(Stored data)
··········

(* ===== verification/QueueSpec.v ===== *)
(** * What a client of the bounded queue relies on

    [BoundedPQ] is the contract of [PriorityQueue]: [insert] keeps the greatest
    [maxSize_] elements, [pop] removes a least one.  The ad search and the hit
    queues are proved against this interface; [heap_bounded_pq] discharges it
    for the heap of [PriorityQueue.v]. *)
From S2P Require Import Prelude CNum PriorityQueue.

(** The operations, as the clients call them. *)
Class PQOps (A Q : Type) := {
  q_new : nat → Q;
  q_insert : A → Q → option (bool * Q);
  q_pop : Q → option (A * Q);
  q_size : Q → nat }.

Class BoundedPQ {A Q} (P : A → Prop) (lt : A → A → bool) (Ops : PQOps A Q) := {
  q_inv : Q → Prop;
  q_contents : Q → list A;
  q_cap : Q → nat;
  q_new_ok : ∀ n, (Z.of_nat n < 2 ^ 32)%Z →
    q_inv (q_new n) ∧ q_contents (q_new n) = [] ∧ q_cap (q_new n) = n;
  q_size_ok : ∀ q, q_inv q → q_size q = length (q_contents q);
  q_P : ∀ q, q_inv q → Forall P (q_contents q);
  q_bound : ∀ q, q_inv q → (length (q_contents q) ≤ q_cap q)%nat;
  q_insert_ok : ∀ q x, q_inv q → P x →
    ∃ b q', q_insert x q = Some (b, q') ∧ q_inv q' ∧ q_cap q' = q_cap q ∧
      ((length (q_contents q) < q_cap q)%nat ∧ b = true ∧
         q_contents q' ≡ₚ x :: q_contents q
       ∨ length (q_contents q) = q_cap q ∧ q_cap q = 0%nat ∧ b = false ∧ q' = q
       ∨ length (q_contents q) = q_cap q ∧ ∃ t rest, q_contents q ≡ₚ t :: rest ∧
           Forall (λ y, lt y t = false) (q_contents q) ∧
           (if lt x t then b = false ∧ q' = q
            else b = true ∧ q_contents q' ≡ₚ x :: rest));
  q_pop_ok : ∀ q, q_inv q → (0 < length (q_contents q))%nat →
    ∃ t q', q_pop q = Some (t, q') ∧ q_inv q' ∧ q_cap q' = q_cap q ∧
      q_contents q ≡ₚ t :: q_contents q' ∧
      Forall (λ y, lt y t = false) (q_contents q) }.

(** ** The client's two loops *)

Section clients.
Context {A Q} `{Ops : PQOps A Q}.

Definition q_insert_all (l : list A) (q : Q) : option Q :=
  foldM (λ q x, '(_, q') ← q_insert x q; Some q') q l.

(** [n] successive pops, in pop order. *)
Fixpoint q_drain (n : nat) (q : Q) : option (list A) :=
  match n with
  | O => Some []
  | S n => '(x, q') ← q_pop q; l ← q_drain n q'; Some (x :: l)
  end.

Context (P : A → Prop) (lt : A → A → bool).
Context `{!StrictWeakOn P lt, !BoundedPQ P lt Ops}.

(** [kept] are the greatest elements of [kept ++ dropped]. *)
Record top_of (k : nat) (kept dropped : list A) : Prop := TopOf {
  top_le : (length kept ≤ k)%nat;
  top_full : dropped ≠ [] → length kept = k;
  top_cut : ∀ c d, c ∈ kept → d ∈ dropped → lt c d = false }.

#[export] Instance top_of_proper k : Proper ((≡ₚ) ==> eq ==> iff) (top_of k).
Proof.
  assert (∀ l1 l2 d, l1 ≡ₚ l2 → top_of k l1 d → top_of k l2 d) as H.
  { intros l1 l2 d Hl [H1 H2 H3]. constructor; [by rewrite <- Hl..|].
    intros c x. rewrite <- Hl. apply H3. }
  intros l1 l2 Hl d ? <-. split; apply H; [done|by symmetry].
Qed.

Lemma top_of_replace k m rest dropped x :
  Forall P (m :: rest) → P x → Forall P dropped →
  length (m :: rest) = k →
  (∀ y, y ∈ m :: rest → lt y m = false) → lt x m = false →
  top_of k (m :: rest) dropped → top_of k (x :: rest) (m :: dropped).
Proof.
  intros HPm Hx HPd Hl Hmin Hxm [Hk1 Hk2 Hd].
  rewrite Forall_forall in HPm, HPd.
  constructor; [simpl in *; lia|by simpl in *|].
  assert (∀ c, c ∈ x :: rest → P c ∧ lt c m = false) as Hcm.
  { intros c [->|Hc]%elem_of_cons; [done|].
    split; [apply HPm; by right|apply Hmin; by right]. }
  intros c d Hc [->|Hin]%elem_of_cons; [by apply Hcm|].
  destruct (Hcm c Hc) as [HPc Hltc].
  apply (swo_ntrans (P := P) _ m); auto; [apply HPm; by left|apply Hd; [by left|done]].
Qed.

Lemma top_of_reject k m rest dropped x :
  Forall P (m :: rest) → P x → length (m :: rest) = k →
  (∀ y, y ∈ m :: rest → lt y m = false) → lt x m = true →
  top_of k (m :: rest) dropped → top_of k (m :: rest) (x :: dropped).
Proof.
  intros HPm Hx Hl Hmin Hxm [Hk1 Hk2 Hd]. rewrite Forall_forall in HPm.
  constructor; [done|done|]. intros c d Hc [->|Hin]%elem_of_cons; [|by apply Hd].
  destruct (lt c x) eqn:E; [|done].
  assert (lt c m = true) as Hcm.
  { apply (swo_trans (P := P) c x m); auto. apply HPm. by left. }
  by rewrite (Hmin c Hc) in Hcm.
Qed.

(** *** Inserting everything keeps the top [k] *)
Lemma q_insert_all_ok l : ∀ q dropped,
  q_inv q → Forall P l → Forall P dropped →
  top_of (q_cap q) (q_contents q) dropped →
  ∃ q' dropped', q_insert_all l q = Some q' ∧ q_inv q' ∧ q_cap q' = q_cap q ∧
    q_contents q' ++ dropped' ≡ₚ l ++ q_contents q ++ dropped ∧
    top_of (q_cap q) (q_contents q') dropped'.
Proof.
  induction l as [|x l IH]; intros q dropped Hinv HPl HPd Htop.
  { exists q, dropped. by split_and!. }
  inversion_clear HPl as [|?? Hx Hl].
  destruct (q_insert_ok q x Hinv Hx) as (b & q1 & E & Hinv1 & Hcap1 & Hcase).
  assert (∃ d1, q_contents q1 ++ d1 ≡ₚ x :: q_contents q ++ dropped ∧ Forall P d1 ∧
    top_of (q_cap q) (q_contents q1) d1) as (d1 & Hp1 & HPd1 & Htop1).
  { pose proof (q_P q Hinv) as HPc.
    destruct Hcase as [(Hlt & -> & Hc)|[(Hl' & H0 & -> & ->)|(Hfull & t & rest & Hc & Hmin & Hif)]].
    - exists dropped. destruct Htop as [H1 H2 H3].
      assert (dropped = []) as -> by (destruct dropped; [done|specialize (H2 ltac:(done)); lia]).
      rewrite Hc. split_and!; [done|done|]. constructor; [simpl; lia|done|].
      intros c d _ []%not_elem_of_nil.
    - exists (x :: dropped). rewrite H0 in *.
      destruct (q_contents q); [|done]. split_and!; [done|by constructor|].
      constructor; [done|done|]. intros c d []%not_elem_of_nil.
    - rewrite Hc in HPc, Hmin, Hfull, Htop. rewrite Forall_forall in Hmin.
      destruct (lt x t) eqn:Hxt; destruct Hif as [-> Hq1].
      + subst q1. exists (x :: dropped). rewrite Hc. split_and!; [|by constructor|].
        * by rewrite <- Permutation_middle.
        * by eapply top_of_reject.
      + exists (t :: dropped). rewrite Hq1, Hc.
        split_and!; [|constructor; [by inversion HPc|done]|].
        * simpl. by rewrite <- Permutation_middle, perm_swap.
        * by eapply top_of_replace. }
  rewrite <- Hcap1 in Htop1.
  destruct (IH q1 d1 Hinv1 Hl HPd1 Htop1) as (q' & d' & E' & Hinv' & Hcap' & Hp' & Htop').
  exists q', d'. unfold q_insert_all in *. simpl. rewrite E. cbn [mbind option_bind].
  split_and!; [done|done|by rewrite Hcap'| |by rewrite <- Hcap1].
  rewrite Hp', Hp1. symmetry. apply Permutation_middle.
Qed.

(** *** Draining sorts *)
Lemma q_drain_ok n : ∀ q,
  q_inv q → length (q_contents q) = n →
  ∃ l, q_drain n q = Some l ∧ l ≡ₚ q_contents q ∧ sorted_by lt l.
Proof.
  induction n as [|n IH]; intros q Hinv Hn.
  { exists []. destruct (q_contents q); [|done]. split_and!; [done|done|constructor]. }
  destruct (q_pop_ok q Hinv ltac:(lia)) as (t & q1 & E & Hinv1 & _ & Hc & Hmin).
  assert (length (q_contents q1) = n) as Hn1.
  { apply Permutation_length in Hc. simpl in Hc. lia. }
  destruct (IH q1 Hinv1 Hn1) as (l & El & Hl & Hs).
  exists (t :: l). simpl. rewrite E. cbn [mbind option_bind]. rewrite El.
  split_and!; [done|by rewrite Hc, Hl|]. constructor; [done|].
  rewrite Hl. rewrite Hc in Hmin. by inversion Hmin.
Qed.

(** *** Both together: the queue as a top-[k] sort *)
Lemma q_topk_sort k l :
  (Z.of_nat k < 2 ^ 32)%Z → Forall P l →
  ∃ q out dropped, q_insert_all l (q_new k) = Some q ∧
    q_size q = length out ∧ q_drain (q_size q) q = Some out ∧
    out ++ dropped ≡ₚ l ∧ sorted_by lt out ∧ top_of k out dropped.
Proof.
  intros Hk HPl. destruct (q_new_ok k Hk) as (Hinv & Hc & Hcap).
  destruct (q_insert_all_ok l (q_new k) [] Hinv HPl) as (q & d & E & Hinv' & Hcap' & Hp & Htop).
  { constructor. }
  { rewrite Hc. constructor; [simpl; lia|done|]. intros c ? _ []%not_elem_of_nil. }
  rewrite Hc, !app_nil_r in Hp. rewrite Hcap in Htop.
  destruct (q_drain_ok _ q Hinv' eq_refl) as (out & Eo & Ho & Hs).
  exists q, out, d. rewrite q_size_ok by done. split_and!; try done.
  - by rewrite Ho.
  - by rewrite Ho.
  - by rewrite Ho.
Qed.
End clients.

(** ** The heap meets the contract *)

Section heap_instance.
Context {A : Type} (dflt zero : A) (lt : A → A → bool) (P : A → Prop).
Context `{!StrictWeakOn P lt}.

#[export] Instance heap_ops : PQOps A (pqueue A) := {
  q_new := initialize dflt;
  q_insert := insert dflt lt;
  q_pop := pop dflt zero lt;
  q_size := size }.

#[export] Program Instance heap_bounded_pq : BoundedPQ P lt heap_ops := {
  q_inv := heap_wf lt P; q_contents := contents; q_cap := maxSize_ }.
Next Obligation. intros n Hn. by destruct (initialize_ok lt P dflt n Hn). Qed.
Next Obligation. intros q Hq. by rewrite (length_contents lt P). Qed.
Next Obligation. intros q Hq. apply all_P_Forall, Hq. Qed.
Next Obligation. intros q Hq. rewrite (length_contents lt P) by done. apply Hq. Qed.
Next Obligation.
  intros q x Hq Hx. rewrite (length_contents lt P) by done.
  by apply insert_ok.
Qed.
Next Obligation.
  intros q Hq Hpos. rewrite (length_contents lt P) in Hpos by done.
  by apply pop_ok.
Qed.
End heap_instance.

(** C40: The heap of [PriorityQueue.h] with [initialize(k)], filled by
    [insert] with any sequence and emptied by [pop], gives the [k] greatest
    elements, least first: the rest was dropped, and none of it is greater. *)
Theorem priority_queue_topk {A} (dflt zero : A) (lt : A → A → bool) (P : A → Prop)
    `{!StrictWeakOn P lt} k l :
  (Z.of_nat k < 2 ^ 32)%Z → Forall P l →
  ∃ q out dropped,
    foldM (λ q x, '(_, q') ← insert dflt lt x q; Some q') (initialize dflt k) l = Some q ∧
    size q = length out ∧
    q_drain (Ops := heap_ops dflt zero lt) (size q) q = Some out ∧
    out ++ dropped ≡ₚ l ∧ sorted_by lt out ∧ (length out ≤ k)%nat ∧
    (dropped ≠ [] → length out = k) ∧
    ∀ x y, x ∈ out → y ∈ dropped → lt x y = false.
Proof.
  intros Hk Hl.
  destruct (q_topk_sort (Ops := heap_ops dflt zero lt) P lt k l Hk Hl)
    as (q & out & dropped & E & Hs & Hd & Hp & Hsort & [Hle Hfull Hleast]).
  exists q, out, dropped. split_and!; try done.
Qed.

#[local] Instance nat_order : StrictWeakOn (λ _ : nat, True) Nat.ltb.
Proof. split; intros *; rewrite ?Nat.ltb_lt, ?Nat.ltb_ge; lia. Qed.

Lemma priority_queue_witness :
  ∃ q out dropped,
    foldM (λ q x, '(_, q') ← insert 0%nat Nat.ltb x q; Some q') (initialize 0%nat 3) [4; 9; 1; 7; 5]%nat = Some q ∧
    q_drain (Ops := heap_ops 0%nat 0%nat Nat.ltb) (size q) q = Some out ∧
    out ++ dropped ≡ₚ [4; 9; 1; 7; 5]%nat ∧ length out = 3%nat.
Proof.
  destruct (priority_queue_topk 0%nat 0%nat Nat.ltb (λ _, True) 3 [4; 9; 1; 7; 5]%nat)
    as (q & out & dropped & E & _ & Hd & Hp & _ & Hle & Hfull & _).
  - simpl. lia.
  - by apply Forall_true.
  - exists q, out, dropped. split_and!; [exact E|exact Hd|exact Hp|].
    apply Hfull. intros ->. rewrite app_nil_r in Hp. apply Permutation_length in Hp. simpl in Hp. lia.
Defined.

··········

Exercise brief
Go through the data above from its first line and copy each line exactly, stopping once the line with "for the heap of [PriorityQueue.v]. *)" has been copied.

Response to this exercise
(* ===== verification/QueueSpec.v ===== *)
(** * What a client of the bounded queue relies on

    [BoundedPQ] is the contract of [PriorityQueue]: [insert] keeps the greatest
    [maxSize_] elements, [pop] removes a least one.  The ad search and the hit
    queues are proved against this interface; [heap_bounded_pq] discharges it
    for the heap of [PriorityQueue.v]. *)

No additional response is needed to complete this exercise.